Requisites Before A New Trial May Be Granted On The Ground Of Newly
Discovered Evidence
1. That the evidence was discovered after trial
2. That such evidence could not have been discovered and produced at
   the trial even with the exercise of reasonable diligence
3. That it is material, not merely cumulative, corroborative, or
4. The evidence is of such weight that it would probably change the
   judgment if admitted

Mistake of counsel generally binds the client and is not a ground for
new trial EXCEPT when the incompetence of the counsel is so great
that the defendant is prejudiced and prevented from fairly presenting
his defense and where the error of counsel is so serious.

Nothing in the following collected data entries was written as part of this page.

(** * Artifacts: streaming reconciliation and auto-repair loop

    A shallow embedding of the two source files of the repository:

    - the generation endpoint ([POST], the route handler that relays the
      model's token stream and appends a cleaned final record), and
    - the client page ([readStream], [createApp], [fixCode],
      [checkForErrors], [autoFixError] and the start-over control of
      [Page]).

    JavaScript strings are sequences of UTF-16 code units, modelled as
    [list N]; byte chunks ([Uint8Array]) are [list byte]. *)

From Stdlib Require Import String Ascii.
From Stdlib Require Import List NArith Bool Lia Arith.
From Stdlib.Strings Require Import Byte.
Import ListNotations.

Set Warnings "-register-all".

(* ================================================================== *)
(** * JavaScript strings *)
(* ================================================================== *)

Module JS.

(** A string value: its UTF-16 code units, in order. *)
Definition jsstring := list N.

(** An ASCII literal as a JavaScript string. *)
Definition u (s : string) : jsstring :=
  map N_of_ascii (list_ascii_of_string s).

Definition LF : N := 10.        (* '\n' *)
Definition DQUOTE : N := 34.    (* the double quote *)
Definition SQUOTE : N := 39.    (* the single quote *)
Definition BACKTICK : N := 96.

(** Truthiness of a string: only the empty string is falsy. *)
Definition truthy (s : jsstring) : bool :=
  match s with [] => false | _ :: _ => true end.

(** [a || b] on strings. *)
Definition orElse (a b : jsstring) : jsstring := if truthy a then a else b.

Fixpoint eqb (a b : jsstring) : bool :=
  match a, b with
  | [], [] => true
  | x :: a', y :: b' => N.eqb x y && eqb a' b'
  | _, _ => false
  end.

(** [s.startsWith(pat)], with the comparison of code units as a parameter
    so that the same scan serves the case-insensitive patterns. *)
Fixpoint startsWithBy (eqc : N -> N -> bool) (pat s : jsstring) : bool :=
  match pat with
  | [] => true
  | p :: pat' =>
      match s with
      | [] => false
      | c :: s' => eqc p c && startsWithBy eqc pat' s'
      end
  end.

Definition startsWith (s pat : jsstring) : bool := startsWithBy N.eqb pat s.

(** [s.includes(pat)]. *)
Fixpoint includes (s pat : jsstring) : bool :=
  startsWith s pat ||
  match s with
  | [] => false
  | _ :: r => includes r pat
  end.

(** WhiteSpace and LineTerminator code units, the set removed by
    [String.prototype.trim]. *)
Definition isWhiteSpace (c : N) : bool :=
  ((9 <=? c) && (c <=? 13) || (c =? 32) || (c =? 160) || (c =? 5760)
   || (8192 <=? c) && (c <=? 8202) || (c =? 8232) || (c =? 8233)
   || (c =? 8239) || (c =? 8287) || (c =? 12288) || (c =? 65279))%N.

Fixpoint trimStart (s : jsstring) : jsstring :=
  match s with
  | [] => []
  | c :: r => if isWhiteSpace c then trimStart r else s
  end.

Fixpoint trimEnd (s : jsstring) : jsstring :=
  match s with
  | [] => []
  | c :: r =>
      match trimEnd r with
      | [] => if isWhiteSpace c then [] else [c]
      | r' => c :: r'
      end
  end.

(** [s.trim()]. *)
Definition trim (s : jsstring) : jsstring := trimEnd (trimStart s).

(** [s.split(sep)] for a separator of one code unit. The result is never
    empty: a string without separator is returned as its only piece. *)
Fixpoint split (sep : N) (s : jsstring) : list jsstring :=
  match s with
  | [] => [[]]
  | c :: r =>
      if N.eqb c sep then [] :: split sep r
      else match split sep r with
           | [] => [[c]]
           | l :: ls => (c :: l) :: ls
           end
  end.

(** [pieces.join('')]. *)
Definition join (pieces : list jsstring) : jsstring := concat pieces.

(** Canonicalization of a code unit under the [i] flag of a regular
    expression without the [u] flag, restricted to what decides a match
    against an ASCII pattern character: ASCII lower-case letters map to
    upper case. (A code unit above 127 never canonicalizes to an ASCII
    one, so it never matches an ASCII pattern character.) *)
Definition canonicalize (c : N) : N :=
  if ((97 <=? c) && (c <=? 122))%N then (c - 32)%N else c.
(** X22: the hotels keep the number of their position.  When both
    requests are answered and every entry shown can be read,
    [search_hotels_tool] numbers each block by the position of its entry
    among the first [max_offers] offers, counted from 1: an entry without
    offers gives no block but uses up its number, and when no entry has
    offers the result is the no-pricing message. *)
Theorem search_hotels_numbers_by_position city_code check_in_date
    check_out_date adults radius radius_unit currency max_offers
    hotels ids offers fields :
  hotels_by_city city_code = Data hotels ->
  hotels <> [] ->
  (ids ← hotel_ids (firstn 10 hotels); join_ids ids) = Done ids ->
  hotel_offers_search
    {| hotelIds := join "," ids;
       checkInDate := check_in_date;
       checkOutDate := check_out_date;
       hotel_adults := adults;
       hotel_currency := currency |}
  = Data offers ->
  offers <> [] ->
  Forall2 (fun hotel f => hotel_fields hotel = Done f)
    (slice_to max_offers offers) fields ->
  search_hotels_tool city_code check_in_date check_out_date adults radius
    radius_unit currency max_offers
  = match numbered_hotels 1 fields with
    | [] => "No hotel offers with pricing available."
    | results => join Py.nl results
    end.
Proof.
  intros Hh Hne Hi Ho Hoe Hf. unfold search_hotels_tool. rewrite Hh.
  destruct hotels as [|hotel hotels]; [contradiction|].
  rewrite Hi, Ho. destruct offers as [|offer offers]; [contradiction|].
  rewrite (hotel_results_Done _ _ _ Hf).
  now destruct (numbered_hotels 1 fields).
Qed.

End ToolFacts.


(** ** The constraint checker in doubles *)

Section DoubleFacts.

Context `{Doubles.Runtime}.
Import PrimFloat Doubles.

Lemma double_position_violations_In h v :
  In v (flat_map check_position h) ->
  exists ticker weight message,
    v = position_size ticker weight MAX_POSITION_SIZE message
    /\ In (ticker, weight) h /\ ticker <> "CASH"
    /\ gt weight MAX_POSITION_SIZE = true.
Proof.
  intros Hin. apply in_flat_map in Hin.
  destruct Hin as ([ticker weight] & Hh & Hv). unfold check_position in Hv.
  destruct (String.eqb_spec ticker "CASH") as [->|Hne]; [destruct Hv|].
  cbn [negb andb] in Hv.
  destruct (gt weight MAX_POSITION_SIZE) eqn:Hg; [|destruct Hv].
  destruct Hv as [<-|[]]. now eexists ticker, weight, _.
Qed.

Lemma double_position_violations_complete h ticker weight :
  In (ticker, weight) h -> ticker <> "CASH" ->
  gt weight MAX_POSITION_SIZE = true ->
  exists message,
    In (position_size ticker weight MAX_POSITION_SIZE message)
       (flat_map check_position h).
Proof.
  intros Hh Hne Hg. eexists. apply in_flat_map.
  exists (ticker, weight). split; [exact Hh|]. unfold check_position.
  destruct (String.eqb_spec ticker "CASH") as [->|_]; [contradiction|].
  cbn [negb andb]. rewrite Hg. now left.
Qed.

(** X1: in doubles, a check pass reports nothing exactly when its three
    tests are all false: [weight > 0.25] for every holding other than
    CASH, [cash < 0.05] for the CASH weight (0 when absent), and
    [abs(total - 1.0) > 0.01] for the sum [sum] returns.  The tests are
    those of the doubles, rounding of the sum and weights that are no
    numbers included. *)
Theorem check_reports_nothing_iff (s : PortfolioState) :
  violations (check_constraints s) = []
  <-> (forall ticker weight,
         In (ticker, weight) (holdings s) -> ticker <> "CASH" ->
         gt weight MAX_POSITION_SIZE = false)
      /\ lt (Py.get (holdings s) "CASH" PrimFloat.zero) MIN_CASH_RESERVE
         = false
      /\ off_target (sum (Py.values (holdings s))) = false.
Proof.
  unfold check_constraints. cbn [violations].
  change 0%float with PrimFloat.zero.
  destruct (lt (Py.get (holdings s) "CASH" PrimFloat.zero) MIN_CASH_RESERVE)
    eqn:Hc;
    destruct (off_target (sum (Py.values (holdings s)))) eqn:Hs.
  - split; [intros Hn; now apply app_eq_nil in Hn|now intros (_ & [=] & _)].
  - split; [intros Hn; now apply app_eq_nil in Hn|now intros (_ & [=] & _)].
  - split; [intros Hn; now apply app_eq_nil in Hn|now intros (_ & _ & [=])].
  - split.
    + intros Hn. split; [|now split]. intros ticker weight Hh Hne.
      destruct (gt weight MAX_POSITION_SIZE) eqn:Hg; [|reflexivity].
      destruct (double_position_violations_complete _ _ _ Hh Hne Hg)
        as [m Hm].
      rewrite Hn in Hm. destruct Hm.
    + intros (Hp & _ & _).
      destruct (flat_map check_position (holdings s)) as [|v vs] eqn:Hf;
        [reflexivity|].
      destruct (double_position_violations_In (holdings s) v)
        as (t & w & m & _ & Hh & Hne & Hg); [rewrite Hf; now left|].
      rewrite (Hp t w Hh Hne) in Hg. discriminate.
Qed.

Recantation - is the public and formal withdrawal of a witness of his
prior statement.
It is not a ground for new trial because it makes a mockery of the court
and would place the investigation of truth at the mercy of the
unscrupulous witness.
Moreover, retractions are easy to extort out of witness. In contrast,
their statements are made under oath, in the presence of judge, and
with the opportunity to cross-examine.

      EXCEPT when aside from the testimony of the retracting witness,    
      there is no other evidence to support the conviction of the
      accused. In this case, the retraction by the sole witness creates
      a doubt in the mind of the judge as to the guilt of the accused

Recantation From Affidavit of Desistance
Recantation - A witness who previously gave a testimony subsequently
declares that his statements were not true.

Affidavit of Desistance - The complainant states that he did not really
intend to institute the case and that he is no longer in testifying or
It is a ground for dismissing the case only if the prosecution can no
longer prove the guilt of the accused beyond reasonable doubt without
the testimony of the offended party.